**Activity**: Read through the data below and state how many of its lines contain the word "Hfuel", adding nothing.

**Stored data**:
(** X5: whatever the status service answers and however much fuel there is,
    [wait_for_file_active] touches neither the session nor the files; what
    it adds to the trace is the spinner, then only status queries for this
    file and sleeps of exactly 2 seconds (at most [fuel + 1] queries), and
    last the error message if and only if it returns [False]. *)
Theorem wait_for_file_active_frame env (fuel : nat) (file : File) (s : State) :
  exists r evs shown,
    wait_for_file_active env fuel file s
    = (r, after_events s (shown ++ evs ++ [EvUi (Spinner "Processing file...")])) /\
    forallb (poll_event (name file)) evs = true /\
    (calls SvGetFile evs <= fuel + 1)%nat /\
    shown = (if returned_false r
             then [EvUi (StError ("File " +:+ name file +:+ " failed to process"))]
             else []).
Proof. apply wait_for_file_active_shape. Qed.

(** ** The first upload *)

Lemma wp_emit (e : event) (Q : result unit -> State -> Prop) s :
  Q (Val tt) (after_events s [e]) -> wp (emit e) Q s.
Proof. done. Qed.

Lemma wp_call {A} sv ev (oracle : nat -> outcome A) (Q : result A -> State -> Prop) s :
  Q (of_outcome (oracle (calls sv (trace s)))) (after_events s [ev]) ->
  wp (call sv ev oracle) Q s.
Proof. done. Qed.

Lemma wp_response_text (response : Response) (Q : result string -> State -> Prop) s :
  Q (of_outcome (text response)) s -> wp (response_text response) Q s.
Proof. done. Qed.

Lemma upload_to_gemini_eq env (uf : UploadedFile) (s : State) :
  let p := fresh (dom (fs s)) in
  upload_to_gemini env uf s =
    (of_outcome (upload_answer env s uf),
     after_events s [EvUnlink p; EvUploadFile p "application/pdf";
                     EvTmpWrite p (getvalue uf)]).
Proof.
  intros p.
  assert (Hp : fs s !! p = None).
  { apply not_elem_of_dom. apply is_fresh. }
  unfold upload_to_gemini, named_temporary_file_write, try_finally, genai_upload,
    os_unlink, call, mbind, M_bind, mret, M_ret, upload_answer, after_events.
  fold p. simpl. rewrite lookup_insert_eq. simpl.
  destruct (genai_upload_file _ _ _); simpl;
    by rewrite lookup_insert_eq, (delete_insert_id _ _ _ Hp).
Qed.

Lemma wp_upload_to_gemini env (uf : UploadedFile) (Q : result File -> State -> Prop) s :
  Q (of_outcome (upload_answer env s uf))
    (after_events s [EvUnlink (fresh (dom (fs s)));
                     EvUploadFile (fresh (dom (fs s))) "application/pdf";
                     EvTmpWrite (fresh (dom (fs s))) (getvalue uf)]) ->
  wp (upload_to_gemini env uf) Q s.
Proof. intros HQ. unfold wp. by rewrite upload_to_gemini_eq. Qed.

Lemma wp_generate_title env (summary : string) (Q : result string -> State -> Prop) s :
  (forall evs, forallb is_log_error evs = true ->
     Q (Val (title_of (model_generate_content env (calls SvGenerate (trace s))
                         (title_prompt summary))))
       (after_events s (evs ++ [EvGenerate (title_prompt summary)]))) ->
  wp (generate_title_from_summary env summary) Q s.
Proof.
  intros HQ. destruct (generate_title_from_summary_eq env summary s) as (evs & Heq & Hlog).
  unfold wp. rewrite Heq. simpl.
  specialize (HQ evs Hlog). unfold after_events in HQ.
  by rewrite <- app_assoc in HQ.
Qed.

Lemma wp_tavily_search env query max_retries (Q : result (option Payload) -> State -> Prop) s :
  (forall r evs,
     forallb search_event evs = true ->
     (calls SvSearch evs <= Z.to_nat max_retries)%nat ->
     (PyStr.all_space query = false -> 1 <= max_retries ->
      (1 <= calls SvSearch evs)%nat) ->
     Q (Val r) (after_events s evs)) ->
  wp (tavily_search env query max_retries) Q s.
Proof.
  intros HQ.
  destruct (tavily_search_frame env query max_retries s)
    as (r & s' & H & (F & S & evs & T & P) & C).
  unfold wp. rewrite H. simpl.
  replace s' with (after_events s evs).
  2: { destruct s'. unfold after_events. simpl in *. by subst. }
  apply HQ; [done| |].
  - rewrite T, calls_app in C. lia.
  - intros Hq Hmax.
    destruct (ending_attempt_exists env query max_retries s Hmax)
      as (n & Hn & Hhttp & Hend).
    destruct (tavily_search_run env query max_retries n s Hq Hn Hhttp Hend)
      as (s2 & Hrun & _ & _ & Hcalls & _).
    rewrite H in Hrun. inversion Hrun; subst s2.
    rewrite T, calls_app in Hcalls. lia.
Qed.

Lemma wp_wait_for_file_active env (file : File) (n fuel : nat)
  (Q : result bool -> State -> Prop) s :
  (forall i, (i < n)%nat -> pending (poll_answer env s file i) = true) ->
  pending (poll_answer env s file n) = false ->
  (n <= fuel)%nat ->
  (let v := verdict file (poll_answer env s file n)
              (after_events s (poll_events (name file) n
                               ++ [EvUi (Spinner "Processing file...")])) in
   Q v.1 v.2) ->
  wp (wait_for_file_active env fuel file) Q s.
Proof.
  intros Hpend Hfin Hfuel HQ. unfold wp.
  by rewrite (wait_for_file_active_run env file n fuel s Hpend Hfin Hfuel).
Qed.

Lemma calls_poll_events sv nm n :
  calls sv (poll_events nm n) =
    match sv with SvGetFile => S n | _ => 0%nat end.
Proof.
  unfold poll_events. rewrite calls_app.
  assert (H : calls sv (sleep_polls nm n) = match sv with SvGetFile => n | _ => 0%nat end).
  { induction n as [|n IH]; simpl; [by destruct sv|].
    destruct sv; simpl; by rewrite IH. }
  rewrite H. destruct sv; simpl; lia.
Qed.

Lemma conversations_poll_events nm n (tr : list event) :
  conversations (poll_events nm n ++ tr) = conversations tr.
Proof.
  unfold poll_events. rewrite <- app_assoc.
  induction n as [|k IH]; simpl; [done|exact IH].
Qed.

Lemma calls_log_errors sv evs : forallb is_log_error evs = true -> calls sv evs = 0%nat.
Proof.
  induction evs as [|e evs IH]; simpl; [done|].
  intros [He Hevs]%andb_prop. destruct e; try discriminate. simpl. auto.
Qed.

Ltac simp_state :=
  unfold set_chat_history, set_gemini_file, set_chat_session, set_pdf_summary,
    set_pdf_title, set_search_results, after_events;
  cbn [session fs trace chat_history gemini_file chat_session pdf_summary
       pdf_title search_results of_outcome app fst snd].

Ltac wp_step2 :=
  first
    [ wp_step
    | lazymatch goal with
      | |- wp (emit _) _ _ => apply wp_emit
      | |- wp (call _ _ _) _ _ => apply wp_call
      | |- wp (response_text _) _ _ => apply wp_response_text
      | |- wp (upload_to_gemini _ _) _ _ => apply wp_upload_to_gemini
      end ];
  simp_state.

Lemma wp_mono {A} (m : M A) (Q Q' : result A -> State -> Prop) s :
  wp m Q s -> (forall r s', Q r s' -> Q' r s') -> wp m Q' s.
Proof. unfold wp. auto. Qed.

(** The state after the first lines of the script: the header is drawn and
    the chat history is there. *)
Lemma first_lines_state (s : State) :
  match chat_history (session s) with
  | Some _ => after_events s [EvUi (Subheader "Chat Interface")]
  | None =>
      mk_State (fs s) (EvUi (Subheader "Chat Interface") :: trace s)
               (set_chat_history [] (session s))
  end = started s.
Proof.
  unfold started, after_events, set_chat_history.
  destruct s as [f t [h g c u ti r]]. simpl. by destruct h.
Qed.

(** The script in a session that has no document, with a file in the
    uploader: the first lines, the upload block, what is shown, the side
    column. *)
Lemma wp_script_no_document env (fuel : nat) (inp : Input) (uf : UploadedFile)
  (Q : result unit -> State -> Prop) (s : State) :
  gemini_file (session s) = None ->
  uploaded_file inp = Some uf ->
  wp (process_upload env fuel uf)
     (fun r s1 =>
        match r with
        | Val _ => wp (after_upload env inp) Q s1
        | Exc e => Q (Exc e) s1
        | Diverge => Q Diverge s1
        end) (started s) ->
  wp (script env fuel inp) Q s.
Proof.
  intros Hgf Huf H. rewrite <- first_lines_state in H.
  unfold script, col1. rewrite Huf.
  repeat wp_step.
  destruct (chat_history (session s)) as [h|] eqn:Hh; repeat wp_step;
    rewrite Hgf;
    (eapply wp_mono; [exact H|]); intros [[]|e|] s1 HQ; try exact HQ;
    exact (wp_bind_inv (show_document env inp) (fun _ => col2) Q s1 HQ).
Qed.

**The answer**: 2